I don’t have much to say here. Tork was the top player on my board and I’m lucky to lay my head six miles from where his office has been the last couple of years.

Kansas City Royals
Pick Rank FV Name Position Age School Strengths
4 2 50 Asa Lacy LHP 21.0 Texas A&M Elite heat and slider
32 33 45 Nick Loftin SS 21.7 Baylor Contact, MIF fit

There are folks in baseball who think Lacy was the best player in the draft and some who were worried about his medical.

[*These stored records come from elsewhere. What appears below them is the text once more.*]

(** The data bitmap and the blocks it calls free can be used, up to the end of
    the device. *)
Record pool (s : Store) (efs : EasyFileSystem) : Prop := {
  po_bm : bm_ok s (data_bitmap efs);
  po_start : 0 < bm_start_block_id (data_bitmap efs) /\
    bm_start_block_id (data_bitmap efs) + bm_blocks (data_bitmap efs) <= data_area_start_block efs;
  po_u32 : data_area_start_block efs + Bitmap_maximum (data_bitmap efs) <= 2 ^ 32;
  po_room : (length (st_held s) <= 13)%nat;
  po_free : forall k, 0 <= k < Bitmap_maximum (data_bitmap efs) -> bm_bit s (data_bitmap efs) k = false ->
    present s efs k = true -> usable s [data_area_start_block efs + k];
  po_prefix : forall j k, 0 <= j <= k -> k < Bitmap_maximum (data_bitmap efs) -> bm_bit s (data_bitmap efs) j = false ->
    present s efs k = true -> present s efs j = true
}.

Definition taken (s : Store) (efs : EasyFileSystem) (k : Z) : bool := bm_bit s (data_bitmap efs) k || negb (present s efs k).

(** The blocks that can still be allocated. *)
Definition free_bits (s : Store) (efs : EasyFileSystem) : list Z :=
  filter (fun k => taken s efs k = false) (seqZ 0 (Bitmap_maximum (data_bitmap efs))).

(** Block [id] belongs to the data area and is marked as used. *)
Definition allocated (s : Store) (efs : EasyFileSystem) (id : Z) : Prop :=
  exists k, id = data_area_start_block efs + k /\ 0 <= k < Bitmap_maximum (data_bitmap efs) /\
    bm_bit s (data_bitmap efs) k = true.

Lemma usable_one s L : (length (st_held s) <= 13)%nat -> (forall id, id ∈ L -> usable s [id]) -> usable s L.
Proof. intros Hr H. split; [done|]. intros id Hid. apply (H id Hid). by left. Qed.

Lemma usable_elem s L id : usable s L -> id ∈ L -> usable s [id].
Proof. intros [Hr H] Hid. split; [done|]. intros id' ->%list_elem_of_singleton. auto. Qed.

Lemma usable_same s s' L : st_held s' = st_held s -> (forall id, id ∈ L -> st_blocks s' !! id = st_blocks s !! id) ->
  usable s L -> usable s' L.
Proof.
  intros Hh Hb [Hr H]. split; [by rewrite Hh|]. intros id Hid. rewrite Hh, Hb by done. auto.
Qed.

Lemma in_data_area efs k : bm_start_block_id (data_bitmap efs) + bm_blocks (data_bitmap efs) <= data_area_start_block efs ->
  0 <= k -> ~ (bm_start_block_id (data_bitmap efs) <= data_area_start_block efs + k <
    bm_start_block_id (data_bitmap efs) + bm_blocks (data_bitmap efs)).
Proof. lia. Qed.

(** Setting one bit: the rest of the pool stays usable. *)
Lemma present_ext s s' efs k : (is_Some (st_blocks s' !! (data_area_start_block efs + k)) <-> is_Some (st_blocks s !! (data_area_start_block efs + k))) ->
  present s' efs k = present s efs k.
Proof. intros H. unfold present. by apply bool_decide_ext. Qed.

Lemma taken_false s efs k : taken s efs k = false <-> bm_bit s (data_bitmap efs) k = false /\ present s efs k = true.
Proof. unfold taken. rewrite orb_false_iff, negb_false_iff. done. Qed.

Lemma pool_alloc s s' efs p : pool s efs -> bm_ok s' (data_bitmap efs) -> bm_frame (data_bitmap efs) s s' ->
  (forall k, 0 <= k < Bitmap_maximum (data_bitmap efs) ->
     bm_bit s' (data_bitmap efs) k = bm_bit s (data_bitmap efs) k || (k =? p)) -> pool s' efs.
Proof.
  intros [H1 H2 H3 H4 H5 H6] Hok (Hh & _ & Hb & Hd) Hbits. split; [done|done|done|by rewrite Hh| |].
  - intros k Hk Hc Hpr. rewrite Hbits in Hc by done. apply orb_false_iff in Hc as [Hc _]. rewrite (present_ext s s') in Hpr by done.
    eapply usable_same; [done| |by apply H5]. intros id ->%list_elem_of_singleton. apply Hb. apply in_data_area; [apply H2|lia].
  - intros j k Hj Hk Hc. rewrite Hbits in Hc by lia. apply orb_false_iff in Hc as [Hc _]. rewrite !(present_ext s s') by done. by apply (H6 j k).
Qed.

Lemma filter_remove_one (f g : Z -> bool) p l : NoDup l -> p ∈ l -> f p = false ->
  (forall k, k ∈ l -> g k = f k || (k =? p)) ->
  length (filter (fun k => f k = false) l) = S (length (filter (fun k => g k = false) l)).
Proof.
  intros Hn Hin Hp Hg. induction l as [|x l IH]; [by apply elem_of_nil in Hin|].
  apply NoDup_cons in Hn as [Hni Hn]. rewrite !filter_cons, Hg by left. destruct (decide (x = p)) as [->|Hne].
  - rewrite Hp, Z.eqb_refl. cbn. rewrite decide_True, decide_False by done. cbn. f_equal. f_equal. clear IH Hin.
    assert (forall k, k ∈ l -> g k = f k) as Hg'.
    { intros k Hk. rewrite Hg by (by right). destruct (Z.eqb_spec k p) as [->|]; [done|]. apply orb_false_r. }
    clear -Hg'. induction l as [|y l IH]; [done|]. rewrite !filter_cons, Hg' by left.
    rewrite IH by (intros k Hk; apply Hg'; by right). done.
  - rewrite (proj2 (Z.eqb_neq x p)) by done. rewrite orb_false_r.
    apply elem_of_cons in Hin as [?|Hin]; [congruence|].
    specialize (IH Hn Hin ltac:(intros k Hk; apply Hg; by right)). destruct (f x); repeat case_decide; try done.
    cbn. by rewrite IH.
Qed.

Lemma alloc_data_spec s efs Q :
  pool s efs -> (0 < length (free_bits s efs))%nat ->
  (forall p s', 0 <= p < Bitmap_maximum (data_bitmap efs) -> bm_bit s (data_bitmap efs) p = false ->
     usable s [data_area_start_block efs + p] ->
     (forall k, 0 <= k < Bitmap_maximum (data_bitmap efs) ->
        bm_bit s' (data_bitmap efs) k = bm_bit s (data_bitmap efs) k || (k =? p)) ->
     pool s' efs -> bm_frame (data_bitmap efs) s s' ->
     length (free_bits s efs) = S (length (free_bits s' efs)) -> Q (data_area_start_block efs + p) s') ->
  pwp (EasyFileSystem_alloc_data efs) Q s.
Proof.
  intros Hp Hfree HQ. unfold EasyFileSystem_alloc_data.
  assert (exists k, 0 <= k < Bitmap_maximum (data_bitmap efs) /\ taken s efs k = false) as (k & Hk & [Hkf Hkp]%taken_false).
  { unfold free_bits in Hfree. destruct (filter _ _) as [|k l] eqn:E; [cbn in Hfree; lia|].
    assert (k ∈ k :: l) as Hin by left. rewrite <- E in Hin. apply list_elem_of_filter in Hin as [Hk Hin%elem_of_seqZ]. exists k. split; [lia|done]. }
  apply pwp_bind. apply Bitmap_alloc_spec; [apply Hp|intros Hall; by rewrite Hall in Hkf|].
  intros p s' Hpr Hpf Hlow Hbits Hok Hfr. pwp_simpl. exists p. split; [done|]. apply pwp_ret.
  pose proof (po_start _ _ Hp). pose proof (po_u32 _ _ Hp). pose proof (proj1 (po_bm _ _ Hp)).
  assert (p <= k) as Hle.
  { destruct (Z.lt_ge_cases k p) as [Hlt|]; [|done]. by rewrite Hlow in Hkf by lia. }
  pose proof (po_prefix _ _ Hp p k ltac:(lia) ltac:(lia) Hpf Hkp) as Hpp.
  unfold u32_wrap. rewrite (Z.mod_small p), Z.mod_small, Z.add_comm by lia.
  apply HQ; [done|done|by apply (po_free _ _ Hp)|done|by eapply pool_alloc|done|].
  apply (filter_remove_one _ _ p); [apply NoDup_seqZ|apply elem_of_seqZ; lia|by apply taken_false|].
  intros i Hi%elem_of_seqZ. unfold taken. rewrite Hbits, (present_ext s s') by (apply Hfr || lia). destruct (bm_bit _ _ i), (i =? p), (present _ _ i); done.
Qed.

(** What [m] allocations leave: the blocks [v] are new and now marked, the
    other bits keep their value. *)
Record allocs (s : Store) (efs : EasyFileSystem) (v : list Z) (s' : Store) : Prop := {
  al_pool : pool s' efs;
  al_frame : bm_frame (data_bitmap efs) s s';
  al_nodup : NoDup v;
  al_new : forall id, id ∈ v -> allocated s' efs id /\ ~ allocated s efs id;
  al_old : forall id, allocated s efs id -> allocated s' efs id;
  al_usable : usable s' v;
  al_free : length (free_bits s efs) = (length v + length (free_bits s' efs))%nat
}.

Lemma bm_frame_trans b s1 s2 s3 : bm_frame b s1 s2 -> bm_frame b s2 s3 -> bm_frame b s1 s3.
Proof.
  intros (H1 & F1 & B1 & D1) (H2 & F2 & B2 & D2). split; [congruence|]. split; [congruence|]. split.
  - intros id Hid. by rewrite B2, B1.
  - intros id. by rewrite D2, D1.
Qed.

Lemma alloc_loop_many efs n s Q :
  pool s efs -> (n <= length (free_bits s efs))%nat ->
  (forall v s', length v = n -> allocs s efs v s' -> Q v s') ->
  pwp (pfold (fun v _ => b ← EasyFileSystem_alloc_data efs; Ret (v ++ [b])) [] (seqZ 0 (Z.of_nat n))) Q s.
Proof.
  intros Hp Hn HQ.
  eapply pwp_mono; [apply (pwp_pfold _ _ (fun pre v s' => length v = length pre /\ allocs s efs v s'))|].
  - split; [done|]. split; [done|done|constructor|intros id Hid; by apply elem_of_nil in Hid|done| |done].
    apply usable_one; [apply Hp|]. intros id Hid. by apply elem_of_nil in Hid.
  - intros pre x v s1 Hpre (Hlen & Hal).
    assert (length pre < n)%nat as Hlt.
    { apply prefix_length in Hpre. rewrite length_app, length_seqZ in Hpre. cbn in Hpre. lia. }
    pose proof (al_free _ _ _ _ Hal) as Hfree.
    apply pwp_bind. apply alloc_data_spec; [apply Hal|lia|]. intros p s2 Hpr Hpf Hup Hbits Hp2 Hfr2 Hcnt. apply pwp_ret.
    split; [rewrite !length_app; cbn; lia|]. pose proof (po_start _ _ Hp) as Hst.
    assert (forall id, allocated s1 efs id -> allocated s2 efs id) as Hmono.
    { intros id (k & -> & Hk & Hb). exists k. split_and!; [done|lia|lia|]. rewrite Hbits, Hb by done. done. }
    assert (~ allocated s1 efs (data_area_start_block efs + p)) as Hnew.
    { intros (k & E & Hk & Hb). assert (k = p) as -> by lia. congruence. }
    split; [done|by eapply bm_frame_trans, Hfr2; apply Hal| | | | |].
    + apply NoDup_app. split; [apply Hal|]. split; [|apply NoDup_singleton].
      intros id Hid ->%list_elem_of_singleton. apply (al_new _ _ _ _ Hal) in Hid as [Hid _]. by apply Hnew.
    + intros id [Hid| ->%list_elem_of_singleton]%elem_of_app.
      * apply (al_new _ _ _ _ Hal) in Hid as [Hid Hn2]. auto.
      * split; [|intros Ha; apply Hnew; by apply (al_old _ _ _ _ Hal)]. exists p. split_and!; [done|lia|lia|].
        rewrite Hbits by done. rewrite Z.eqb_refl. apply orb_true_r.
    + intros id Ha. apply Hmono. by apply (al_old _ _ _ _ Hal).
    + pose proof Hfr2 as (Hh2 & _ & Hb2 & _). apply usable_one; [rewrite Hh2; apply Hal|].
      intros id [Hid| ->%list_elem_of_singleton]%elem_of_app.
      * eapply usable_same; [done| |eapply usable_elem; [apply (al_usable _ _ _ _ Hal)|exact Hid]].
        intros id' ->%list_elem_of_singleton. apply Hb2.
        apply (al_new _ _ _ _ Hal) in Hid as [(k & -> & Hk & _) _]. apply in_data_area; [apply Hst|lia].
      * eapply usable_same; [done| |exact Hup].
        intros id' ->%list_elem_of_singleton. apply Hb2. apply in_data_area; [apply Hst|lia].
    + rewrite length_app. cbn. lia.
  - intros v s' [Hlen Hal]. apply HQ; [|done]. rewrite length_seqZ in Hlen. lia.
Qed.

I don’t know whether that had anything to do with why Miami passed on him at three but now the Royals have another really nasty young arm who is likely to move quickly, and their big league rotation might soon be packed with as many young, hyped prospects as those early 2000s Marlins and Cubs teams. (Royals fans old enough to drive probably remember Mike Montgomery, Aaron Crow, Luke Hochevar, John Lamb, etc. and know not to let their guard down, for such is pitching.)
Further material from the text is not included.